R - Le philosophe grec Posidonius disait déjà, voilà 2000 ans, que «la mélancolie survient à l'automne». On sait qu'entre 4 et 10% de la population est touchée par le «trouble affectif saisonnier, «le nom officiel de la déprime hivernale. Les femmes et les populations des régions nordiques semblent plus touchées. La thérapie par la lumière semble donner de bons résultats, parfois il faut avoir recours à des antidépresseurs. Il faut faire davantage de recherches.

Q - Certaines recherches avancent que le système immunitaire peut susciter des changements psychologiques. Pensez-vous que cela puisse jouer dans la réponse à l'hiver?

R - Contrairement à ce qu'on pense souvent, les rhumes et les grippes ne sont pas plus fréquents à cause du froid, mais parce qu'en hiver, on vit davantage dans des endroits fermés, où les microbes se transmettent mieux entre les personnes. On pensait jusqu'à récemment que les molécules du système immunitaire ne franchissaient pas la barrière entre le sang et le cerveau. Il semble que oui, par le truchement du système lymphatique.
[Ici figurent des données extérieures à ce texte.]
(* ===== verification/Timer.v ===== *)
(** The software timers of src/src/system/timer.c over the clock functions of
    src/src/boards/SK-iM880A/rtc-board.c: a list of timers linked through
    pointers, in which every timer holds the time to wait after the one
    before it.  The theorems relate the list to the deadlines it stands for. *)
From S2P Require Import Prelude Utilities Linked.

Module Timer.

(** * State *)

(** [TimerEvent_t]; the callback is an opaque function pointer. *)
Record TimerEvent_t := mkTimer {
  Timestamp : Z;
  ReloadValue : Z;
  IsRunning : bool;
  Callback : option Z;
  Next : option Z;
}.
#[export] Instance eta_timer : Eta TimerEvent_t :=
  fun t => mkTimer (Timestamp t) (ReloadValue t) (IsRunning t) (Callback t) (Next t).

(** The statics of timer.c and rtc-board.c.  [now] is what
    [RtcGetTimerValue] returns, [RtcCalendarContext] the same for the saved
    calendar, [alarms] the timeouts programmed so far, the latest last;
    [sleeping] whether the stop mode was entered; [called] the callbacks run so far. *)
Record timers := mkTimers {
  objs : gmap Z TimerEvent_t;
  TimerListHead : option Z;
  HasLoopedThroughMain : Z;
  now : Z;
  RtcCalendarContext : Z;
  McuWakeUpTime : Z;
  NonScheduledWakeUp : bool;
  RtcTimerEventAllowsLowPower : bool;
  LowPowerDisableDuringTask : bool;
  alarms : list Z;
  sleeping : bool;
  called : list Z;
}.
#[export] Instance eta_timers : Eta timers :=
  fun s => mkTimers (objs s) (TimerListHead s) (HasLoopedThroughMain s) (now s) (RtcCalendarContext s)
    (McuWakeUpTime s) (NonScheduledWakeUp s) (RtcTimerEventAllowsLowPower s) (LowPowerDisableDuringTask s)
    (alarms s) (sleeping s) (called s).

Abbreviation T := (ST timers).
#[local] Open Scope st_scope.

(** Access through a pointer. *)
Definition deref (p : Z) (s : timers) : run TimerEvent_t :=
  match objs s !! p with Some t => Done t | None => Undef end.
Definition store (p : Z) (g : TimerEvent_t -> TimerEvent_t) (s : timers) : run timers :=
  let* t := deref p s in Done (s <| objs := <[p := g t]> (objs s) |>).
Lemma padding_block m : (length m < 16)%nat -> bytes m -> is_block (padding m).
Proof.
  intros Hl Hb. unfold padding. split.
  - rewrite length_app. cbn [length]. rewrite length_replicate. lia.
  - apply Forall_app; split; [done|]. constructor; [unfold is_u8; lia|].
    apply Forall_replicate. unfold is_u8. lia.
Qed.

Lemma subkeys_block : is_block (K1 E) /\ is_block (K2 E).
Proof.
  assert (is_block (K1 E)) by (apply double_block, HE, zeros_block).
  split; [done|by apply double_block].
Qed.

Lemma last_block_block M : bytes M -> is_block (last_block E M).
Proof.
  intros HM. destruct subkeys_block. unfold last_block. pose proof (nfull_bounds (length M)) as Hb.
  assert (bytes (drop (16 * nfull (length M)) M)) by (by apply Forall_drop).
  case_decide as Hd; apply xor16_block; auto; [by split|].
  apply padding_block; [|done]. rewrite length_drop in *. lia.
Qed.

Lemma cmac_block M : bytes M -> is_block (cmac E M).
Proof.
  intros HM. apply HE, xor16_block; [|by apply last_block_block].
  pose proof (nfull_bounds (length M)). apply absorb_block; auto using zeros_block. lia.
Qed.

Lemma pad_last_spec m n : length m = 16%nat -> 0 <= n < 16 ->
  pad_last m n = Done (padding (take (Z.to_nat n) m)).
Proof.
  intros Hm Hn. unfold pad_last. rewrite wr_ok by lia. cbn [rbind].
  rewrite memset1_loop_spec by (rewrite ?length_insert; lia).
  replace (Z.to_nat (n + 1)) with (S (Z.to_nat n)) by lia.
  rewrite (take_S_r _ _ 0x80) by (apply list_lookup_insert_eq; lia).
  rewrite take_insert_ge by lia. rewrite drop_ge by (rewrite length_insert; lia).
  unfold padding. rewrite length_take, app_nil_r, <- app_assoc. cbn [app].
  do 4 f_equal. lia.
Qed.

(** The digest is the CMAC of what was absorbed. *)
Lemma final_absorbed ctx M digest : absorbed ctx M ->
  exists ctx', AES_CMAC_Final digest ctx = Done (cmac E M, ctx') /\ is_block (M_last ctx').
Proof.
  intros (HM & Hr & [Hml Hmb] & HX & Hn & Hlast). unfold AES_CMAC_Final.
  pose proof (nfull_bounds (length M)) as Hb.
  rewrite Hr, encrypt_E by apply zeros_block.
  assert (HE0 : is_block (E (replicate 16 0))) by apply HE, zeros_block.
  destruct subkeys_block as [HK1 HK2].
  rewrite (subkey_step_double (E _)) by done. fold (K1 E).
  rewrite (subkey_step_double (K1 E)) by done. fold (K2 E).
  assert (Hfin : forall m, is_block m -> aes_encrypt (XOR m (X ctx)) rk = Some (E (xor16 (X ctx) m))).
  { intros m Hmm. rewrite XOR_xor16 by apply Hmm. apply Hrk. apply xor16_block; [|done].
    rewrite HX. apply absorb_block; auto using zeros_block. lia. }
  unfold cmac, last_block. rewrite <- HX, <- Hlast.
  destruct (Z.eqb_spec (M_n ctx) 16) as [E16|N16]; cbn [rbind].
  - rewrite E16. change (Z.to_nat 16) with 16%nat. rewrite (take_ge (M_last ctx)) by lia.
    rewrite (XOR_xor16 (K1 E)) by apply HK1. rewrite Hfin by (apply xor16_block; [done|done]).
    rewrite decide_True by done. cbn [default from_option]. eexists. split; [done|].
    by apply xor16_block.
  - rewrite pad_last_spec by lia. cbn [rbind].
    assert (Hp : is_block (padding (take (Z.to_nat (M_n ctx)) (M_last ctx)))).
    { apply padding_block; [rewrite length_take; lia|by apply Forall_take]. }
    rewrite (XOR_xor16 (K2 E)) by apply HK2. rewrite Hfin by (by apply xor16_block).
    rewrite decide_False by (rewrite length_take; lia). cbn [default from_option].
    eexists. split; [done|]. by apply xor16_block.
Qed.
End Incremental.

(** * Properties *)

(** Any number of updates between a keyed init and final. *)
Fixpoint update_all (ctx : AES_CMAC_CTX) (parts : list (list Z)) : run AES_CMAC_CTX :=
  match parts with
  | [] => Done ctx
  | d :: parts' => let* ctx := AES_CMAC_Update ctx d (zlen d) in update_all ctx parts'
  end.

Lemma update_all_absorbed E (HE : forall b, is_block b -> is_block (E b)) rk
  (Hrk : forall b, is_block b -> aes_encrypt b rk = Some (E b)) parts : forall ctx M,
  absorbed E rk ctx M -> Forall bytes parts ->
  exists ctx', update_all ctx parts = Done ctx' /\ absorbed E rk ctx' (M ++ mjoin parts).
Proof.
  induction parts as [|d parts IH]; intros ctx M Ha Hp.
  - exists ctx. split; [done|]. unfold mjoin. cbn [list_join]. by rewrite app_nil_r.
  - apply List.Forall_cons_iff in Hp as [Hd Hp].
    destruct (update_absorbed E HE rk Hrk ctx M d Ha Hd) as (ctx1 & E1 & Ha1).
    destruct (IH ctx1 (M ++ d) Ha1 Hp) as (ctx2 & E2 & Ha2).
    exists ctx2. cbn [update_all]. rewrite E1. cbn [rbind]. split; [done|].
    by rewrite <- app_assoc in Ha2.
Qed.

(** A keyed context that absorbed nothing. *)
Lemma keyed_absorbed ctx key :
  is_block key -> is_block (M_last ctx) ->
  exists ctx', AES_CMAC_SetKey (AES_CMAC_Init ctx) key = Done ctx' /\
    absorbed (Fips197.Cipher key) (rijndael ctx') ctx' [] /\
    (forall b, is_block b -> aes_encrypt b (rijndael ctx') = Some (Fips197.Cipher key b)).
Proof.
  intros Hk Hm. unfold AES_CMAC_SetKey.
  rewrite (aes_set_key_ref key) by done. cbn [rbind].
  eexists. split; [done|]. split.
  - unfold absorbed. cbn -[absorb replicate]. by split_and!.
  - intros b Hb. cbn [update rijndael]. by apply aes_encrypt_ref.
Qed.

(** The whole computation, as the clients run it. *)
Definition cmac_run (ctx : AES_CMAC_CTX) (key : list Z) (parts : list (list Z)) (digest : list Z)
  : run (list Z * AES_CMAC_CTX) :=
  let* ctx := AES_CMAC_SetKey (AES_CMAC_Init ctx) key in
  let* ctx := update_all ctx parts in
  AES_CMAC_Final digest ctx.

Lemma cmac_run_spec ctx key parts digest :
  is_block key -> is_block (M_last ctx) -> Forall bytes parts ->
  exists ctx', cmac_run ctx key parts digest = Done (cmac (Fips197.Cipher key) (mjoin parts), ctx')
    /\ is_block (M_last ctx').
Proof.
  intros Hk Hm Hp. unfold cmac_run.
  destruct (keyed_absorbed ctx key Hk Hm) as (c1 & E1 & Ha & Hrk). rewrite E1. cbn [rbind].
  destruct (update_all_absorbed (Fips197.Cipher key) (fun b => cipher_block key b Hk) _ Hrk parts c1 [] Ha Hp)
    as (c2 & E2 & Ha2). rewrite E2. cbn [rbind].
  by apply (final_absorbed (Fips197.Cipher key) (fun b => cipher_block key b Hk) _ Hrk).
Qed.

(** C18: for every key, message and split of the message into updates, the
    incremental interface (init, set key, any number of updates, final)
    returns the AES-CMAC of RFC 4493 of the concatenated message, whatever
    the context held before. *)
Theorem cmac_streaming_is_rfc4493 ctx key parts digest :
  is_block key -> is_block (M_last ctx) -> Forall bytes parts ->
  exists ctx', cmac_run ctx key parts digest = Done (cmac (Fips197.Cipher key) (mjoin parts), ctx').
Proof. intros Hk Hm Hp. destruct (cmac_run_spec ctx key parts digest Hk Hm Hp) as (c & E & _). eauto. Qed.

(** The key and the 40-byte message of RFC 4493, example 3, in four updates. *)
Definition rfc_key : list Z :=
  [0x2b; 0x7e; 0x15; 0x16; 0x28; 0xae; 0xd2; 0xa6; 0xab; 0xf7; 0x15; 0x88; 0x09; 0xcf; 0x4f; 0x3c].
Definition rfc_parts : list (list Z) :=
  [[0x6b; 0xc1; 0xbe; 0xe2; 0x2e; 0x40; 0x9f]; [];
   [0x96; 0xe9; 0x3d; 0x7e; 0x11; 0x73; 0x93; 0x17; 0x2a; 0xae; 0x2d; 0x8a; 0x57; 0x1e; 0x03; 0xac;
    0x9c; 0x9e; 0xb7; 0x6f];
   [0xac; 0x45; 0xaf; 0x8e; 0x51; 0x30; 0xc8; 0x1c; 0x46; 0xa3; 0x5c; 0xe4; 0x11]].
Definition rfc_ctx : AES_CMAC_CTX :=
  mkCmac (mkCtx (replicate 240 7) 3) (replicate 16 9) (replicate 16 1) 5.

Lemma cmac_streaming_is_rfc4493_witness :
  exists ctx', cmac_run rfc_ctx rfc_key rfc_parts [] =
    Done (cmac (Fips197.Cipher rfc_key) (mjoin rfc_parts), ctx').
Proof.
  apply cmac_streaming_is_rfc4493.
  - split; [done|by apply bytesb_true].
  - split; [done|by apply bytesb_true].
  - repeat (apply List.Forall_cons; [by apply bytesb_true|]). apply List.Forall_nil.
Defined.

Example rfc4493_example3 :
  fst <$> match cmac_run rfc_ctx rfc_key rfc_parts [] with Done r => Some r | _ => None end =
  Some [0xdf; 0xa6; 0x67; 0x47; 0xde; 0x9a; 0xe6; 0x30; 0x30; 0xca; 0x32; 0x61; 0x14; 0x97; 0xc8; 0x27].
Proof. vm_compute. reflexivity. Qed.

End Cmac.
C'est une avancée majeure dans la compréhension des problèmes psychologiques.

Q - Vous évoquez dans votre livre les «souvenirs non déclarés»qui influencent notre réaction aux saisons et à la température. S'agit-il de l'inconscient proposé par Freud?

R - En quelque sorte, oui. Mais ce sont des souvenirs inconscients qui peuvent être accessibles sans l'aide de Sigmund Freud, simplement en y réfléchissant un peu. La fameuse scène de la madeleine qui, trempée dans le thé, permettait à Proust d'aborder des souvenirs oubliés survenait justement après une tempête. Ce sont des souvenirs auxquels on peut accéder sans s'en rendre compte, contrairement aux souvenirs réprimés qui ne sont apparents qu'après un travail de psychothérapie. Notre mémoire contient davantage de liens qu'un ordinateur ne pourra jamais en avoir. Si vous n'aviez pas la possibilité de bloquer tous les souvenirs que mes propos évoquent actuellement en vous, vous ne pourriez pas avoir cette conversation avec moi, vous seriez écrasé par une avalanche d'informations. Comprendre pourquoi le temps qu'il fait suscite des émotions particulières en nous est une étape cruciale de l'acceptation de notre impuissance face aux aléas du climat.